-- TASK PROMPT --
The answer must be a single number: how many lines below contain "rest".

-- Saved data entries --
(** The hops that can be dialled, in their order. *)
Fixpoint follow_me_attempts (node : ExtensionPlanNode) (hops : list FollowMeDestination)
    (input : WalkInput) : M (list DialAttempt) :=
  match hops with
  | [] => mret []
  | hop :: rest =>
      attempt ← followMeAttempt node hop input;
      others ← follow_me_attempts node rest input;
      mret (option_list attempt ++ others)
  end.

Definition busy_stops (ignoreBusy : bool) : list HangupCause := if ignoreBusy then [] else [USER_BUSY].

Definition dial_ladder (strategy : RingGroupStrategy) (attempts : list DialAttempt) (ignoreBusy : bool)
    (overall : Z) : M DialOutcome :=
  match strategy with
  | sequential => dialSequential attempts (busy_stops ignoreBusy)
  | simultaneous => dial_simultaneous attempts overall false
  end.

Definition followMeNode (node : ExtensionPlanNode) (followMe : FollowMePlan) (input : WalkInput)
    : M StepResult :=
  attempts ← follow_me_attempts node
               (js_sort (λ a b, hop_ordinal a - hop_ordinal b)%Z (fm_destinations followMe)) input;
  match (attempts : list DialAttempt) with
  | [] =>
      _ ← note (NoteNoHop (ext_number node));
      mret (branch (ext_noAnswerNodeId node) NO_ANSWER)
  | _ =>
      gone ← abandoned;
      if (gone : bool) then mret StepAborted
      else
        _ ← ring;
        outcome ← dial_ladder (fm_strategy followMe) attempts (fm_ignoreBusy followMe)
                    (followMeOverallTimeout attempts);
        settleDial outcome (ext_busyNodeId node) (ext_noAnswerNodeId node) (ext_notRegisteredNodeId node)
  end.

Definition extensionNode (node : ExtensionPlanNode) (input : WalkInput) : M StepResult :=
  match ext_forwardAllNodeId node with
  | Some target => mret (Goto target)
  | None =>
      if ext_doNotDisturb node then mret (branch (ext_busyNodeId node) USER_BUSY)
      else
        match ext_followMe node with
        | Some followMe => followMeNode node followMe input
        | None =>
            _ ← ring;
            caller ← callerIdFor input None;
            outcome ← dialSequential
              [plain_attempt (endpointForExtension (ext_number node)) ("extension " +:+ ext_number node)
                 (ext_number node) (or_else (ext_timeoutSeconds node) (defaultRingTimeoutSeconds set)) 0
                 caller None] [];
            settleDial outcome (ext_busyNodeId node) (ext_noAnswerNodeId node) (ext_notRegisteredNodeId node)
        end
  end.

Fixpoint ring_group_attempts (node : RingGroupPlanNode) (members : list RingGroupMember)
    (input : WalkInput) : M (list DialAttempt) :=
  match members with
  | [] => mret []
  | m :: rest =>
      match node_body <$> plan_nodes (plan input) !! member_targetNodeId m with
      | Some (ExtensionNode x) =>
          caller ← callerIdFor input (rg_callerIdNamePrefix node);
          others ← ring_group_attempts node rest input;
          mret (plain_attempt (endpointForExtension (ext_number x)) ("extension " +:+ ext_number x)
                  (ext_number x)
                  (or_else (member_timeoutSeconds m)
                    (or_else (rg_ringTimeoutSeconds node) (defaultRingTimeoutSeconds set)))
                  (member_delaySeconds m) caller
                  (if member_confirmRequired m || rg_confirmEnabled node
                   then Some (confirmRequest (rg_confirmPromptId node)) else None) :: others)
      | _ =>
          _ ← note (NoteMemberSkipped (rg_ringGroupId node) (member_targetNodeId m));
          ring_group_attempts node rest input
      end
  end.

Definition ringGroupNode (node : RingGroupPlanNode) (input : WalkInput) : M StepResult :=
  attempts ← ring_group_attempts node
               (js_sort (λ a b, member_ordinal a - member_ordinal b)%Z (rg_members node)) input;
  match (attempts : list DialAttempt) with
  | [] =>
      _ ← note (NoteNoMembers (rg_ringGroupId node));
      mret (branch (rg_timeoutNodeId node) NO_ANSWER)
  | _ =>
      _ ← ring;
      outcome ← dial_ladder (rg_strategy node) attempts (rg_ignoreBusy node)
                  (or_else (rg_ringTimeoutSeconds node) (defaultRingTimeoutSeconds set));
      settleDial outcome None (rg_timeoutNodeId node) None
  end.

(** ** Trunks *)
Definition notifyEmergency (node : TrunkDialPlanNode) (input : WalkInput) (number : string)
    (trunk elin : option string) : M unit :=
  callerNumber ← reads ww_callerIdNumber;
  callerName ← reads ww_callerIdName;
  _ ← note (NoteEmergency number elin (td_emergencyAddressId node));
  try_catch
    (call (ActPublish (EvEmergencyDialed (channelId cfg) (default number (originalDialedNumber input))
       number callerNumber (coalesce (in_callerIdName input) callerName) elin
       (td_emergencyAddressId node) trunk)))
    (λ _, note (NoteEmergencyUnpublished number)).

Definition continue_on (node : TrunkDialPlanNode) : list HangupCause :=
  match td_continueOnCauses node with [] => RETRYABLE_HANGUP_CAUSES | causes => causes end.

(** [this.deps.trunkCapacity?.reserve(...)] *)
Definition reserve (attempt : TrunkAttempt) : M (option Trunks.TrunkReservation) := λ '(s, w),
  if has_trunkCapacity cfg then
    let '(w', r) := ww_reserve w (trunkId attempt) (trunk_maxChannels attempt) in
    ((log [ActReserve (trunkId attempt) (trunk_maxChannels attempt) r] s, w'), Ok r)
  else ((s, w), Ok None).

Definition with_reservation (r : option Trunks.TrunkReservation)
    (op : Trunks.TrunkReservation → Action) : M unit :=
  match r with Some r => act (op r) | None => mret tt end.

(** The number a trunk is shown: the ELIN alone on an emergency call. *)
Definition presented (emergency : bool) (elin : option string) (node : TrunkDialPlanNode)
    (attempt : TrunkAttempt) (input : WalkInput) : option string :=
  if emergency then elin
  else coalesce (trunk_callerIdNumberOverride attempt)
         (coalesce (td_callerIdNumberOverride node) (in_callerIdNumber input)).

Definition trunk_attempt (number : string) (emergency : bool) (elin : option string)
    (node : TrunkDialPlanNode) (attempt : TrunkAttempt) (input : WalkInput) : DialAttempt :=
  plain_attempt (trunk_endpoint number (trunk_name attempt)) ("trunk " +:+ trunk_name attempt) number
    (defaultRingTimeoutSeconds set) 0
    (composeCallerId (in_callerIdName input) (presented emergency elin node attempt input)) None.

-- SOLUTION TO THE EXERCISE --
5